- What the task requires
Reproduce precisely the lines of the listing below, starting with the line that contains "Definition set_controller_name_to_mode_map (m" and stopping after the line that contains "m (box_timeout_length_ st)"; include nothing else.

Start of Block

(** * franka_ros_interface: controller arbiter and Cartesian impedance law

    A shallow embedding of

    - [franka_interface/src/motion_controller_interface.cpp]
      (class [MotionControllerInterface], module [Arbiter] below), and
    - [franka_ros_controllers/src/cartesian_impedance_controller.cpp]
      (class [CartesianImpedanceController], module [Impedance] below).

    Conventions.
    - [int] is [Z]; [std::string] is [string]; [std::vector<std::string>]
      is [list string], [push_back] appends at the end and [v[i]] outside
      the vector is undefined behaviour, modelled by the outcome [Fault].
    - [std::map<std::string,int>] is [gmap string Z]; [operator[]] inserts
      a value-initialised entry when the key is absent.
    - [ros::Time] and [ros::Duration] are integers counting nanoseconds.
    - The controller manager and the ROS log are external: every call of
      [controller_manager_->switchController] and every log line is
      recorded, in order, in the field [trace] of the state, and the
      answer of the k-th switch request is given by an arbitrary sequence
      of booleans.
    - [double] is modelled by the real numbers [R]: exact arithmetic,
      no rounding, no NaN, no signed zero. *)

From Stdlib Require Import ZArith List String Reals Lra Lia.
From stdpp Require Import base option list gmap strings pretty.

Module Arbiter.

Local Open Scope Z_scope.

(** ** Outcomes: a computation either completes or hits undefined
       behaviour (an out-of-range [operator[]] on a vector). *)

Inductive Outcome (A : Type) : Type :=
| Done (a : A)
| Fault.
Arguments Done {A} a.
Arguments Fault {A}.

#[global] Instance Outcome_ret : MRet Outcome := fun _ a => Done a.
#[global] Instance Outcome_bind : MBind Outcome := fun _ _ f m =>
  match m with
  | Done a => f a
  | Fault => Fault
  end.

(** [v[i]] on a [std::vector]. *)
Definition index {A : Type} (v : list A) (i : nat) : Outcome A :=
  match v !! i with
  | Some a => Done a
  | None => Fault
  end.

(** [m[k]] on a [std::map<std::string,int>]: the value read and the map
    afterwards. *)
Definition map_subscript (m : gmap string Z) (k : string) : Z * gmap string Z :=
  match m !! k with
  | Some v => (v, m)
  | None => (0, <[k := 0]> m)
  end.

(** ** External effects *)

Inductive Event : Type :=
| SwitchRequest (start stop : list string)
| RosError (text : string)
| RosWarn (text : string)
| RosInfo (text : string).

Definition is_switch (e : Event) : bool :=
  match e with
  | SwitchRequest _ _ => true
  | _ => false
  end.

(** ** The members of [MotionControllerInterface] *)

Record State : Type := mkState {
  current_mode_ : Z;
  current_controller_name_ : string;
  joint_position_controller_name_ : string;
  joint_velocity_controller_name_ : string;
  joint_torque_controller_name_ : string;
  joint_impedance_controller_name_ : string;
  cartesian_pose_controller_name_ : string;
  cartesian_impedance_controller_name_ : string;
  cartesian_force_controller_name_ : string;
  trajectory_controller_name_ : string;
  default_controller_name_ : string;
  all_controllers_ : list string;
  controller_name_to_mode_map_ : gmap string Z;
  box_timeout_length_ : option Z;
  box_cmd_timeout_ : option Z;
  trace : list Event
}.

Definition set_current_mode (m : Z) (st : State) : State :=
  mkState m (current_controller_name_ st)
    (joint_position_controller_name_ st) (joint_velocity_controller_name_ st)
    (joint_torque_controller_name_ st) (joint_impedance_controller_name_ st)
    (cartesian_pose_controller_name_ st) (cartesian_impedance_controller_name_ st)
    (cartesian_force_controller_name_ st) (trajectory_controller_name_ st)
    (default_controller_name_ st) (all_controllers_ st)
    (controller_name_to_mode_map_ st) (box_timeout_length_ st)
    (box_cmd_timeout_ st) (trace st).

Definition set_current_controller_name (c : string) (st : State) : State :=
  mkState (current_mode_ st) c
    (joint_position_controller_name_ st) (joint_velocity_controller_name_ st)
    (joint_torque_controller_name_ st) (joint_impedance_controller_name_ st)
    (cartesian_pose_controller_name_ st) (cartesian_impedance_controller_name_ st)
    (cartesian_force_controller_name_ st) (trajectory_controller_name_ st)
    (default_controller_name_ st) (all_controllers_ st)
    (controller_name_to_mode_map_ st) (box_timeout_length_ st)
    (box_cmd_timeout_ st) (trace st).

Definition set_controller_name_to_mode_map (m : gmap string Z) (st : State) : State :=
  mkState (current_mode_ st) (current_controller_name_ st)
    (joint_position_controller_name_ st) (joint_velocity_controller_name_ st)
    (joint_torque_controller_name_ st) (joint_impedance_controller_name_ st)
    (cartesian_pose_controller_name_ st) (cartesian_impedance_controller_name_ st)
    (cartesian_force_controller_name_ st) (trajectory_controller_name_ st)
    (default_controller_name_ st) (all_controllers_ st)
    m (box_timeout_length_ st) (box_cmd_timeout_ st) (trace st).

Definition set_box_timeout_length (d : option Z) (st : State) : State :=
  mkState (current_mode_ st) (current_controller_name_ st)
    (joint_position_controller_name_ st) (joint_velocity_controller_name_ st)
    (joint_torque_controller_name_ st) (joint_impedance_controller_name_ st)
    (cartesian_pose_controller_name_ st) (cartesian_impedance_controller_name_ st)
    (cartesian_force_controller_name_ st) (trajectory_controller_name_ st)
    (default_controller_name_ st) (all_controllers_ st)
    (controller_name_to_mode_map_ st) d (box_cmd_timeout_ st) (trace st).

Definition set_box_cmd_timeout (t : option Z) (st : State) : State :=
  mkState (current_mode_ st) (current_controller_name_ st)
    (joint_position_controller_name_ st) (joint_velocity_controller_name_ st)
    (joint_torque_controller_name_ st) (joint_impedance_controller_name_ st)
    (cartesian_pose_controller_name_ st) (cartesian_impedance_controller_name_ st)
    (cartesian_force_controller_name_ st) (trajectory_controller_name_ st)
    (default_controller_name_ st) (all_controllers_ st)
    (controller_name_to_mode_map_ st) (box_timeout_length_ st) t (trace st).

End of Block

- Response to the task
Definition set_controller_name_to_mode_map (m : gmap string Z) (st : State) : State :=
  mkState (current_mode_ st) (current_controller_name_ st)
    (joint_position_controller_name_ st) (joint_velocity_controller_name_ st)
    (joint_torque_controller_name_ st) (joint_impedance_controller_name_ st)
    (cartesian_pose_controller_name_ st) (cartesian_impedance_controller_name_ st)
    (cartesian_force_controller_name_ st) (trajectory_controller_name_ st)
    (default_controller_name_ st) (all_controllers_ st)
    m (box_timeout_length_ st) (box_cmd_timeout_ st) (trace st).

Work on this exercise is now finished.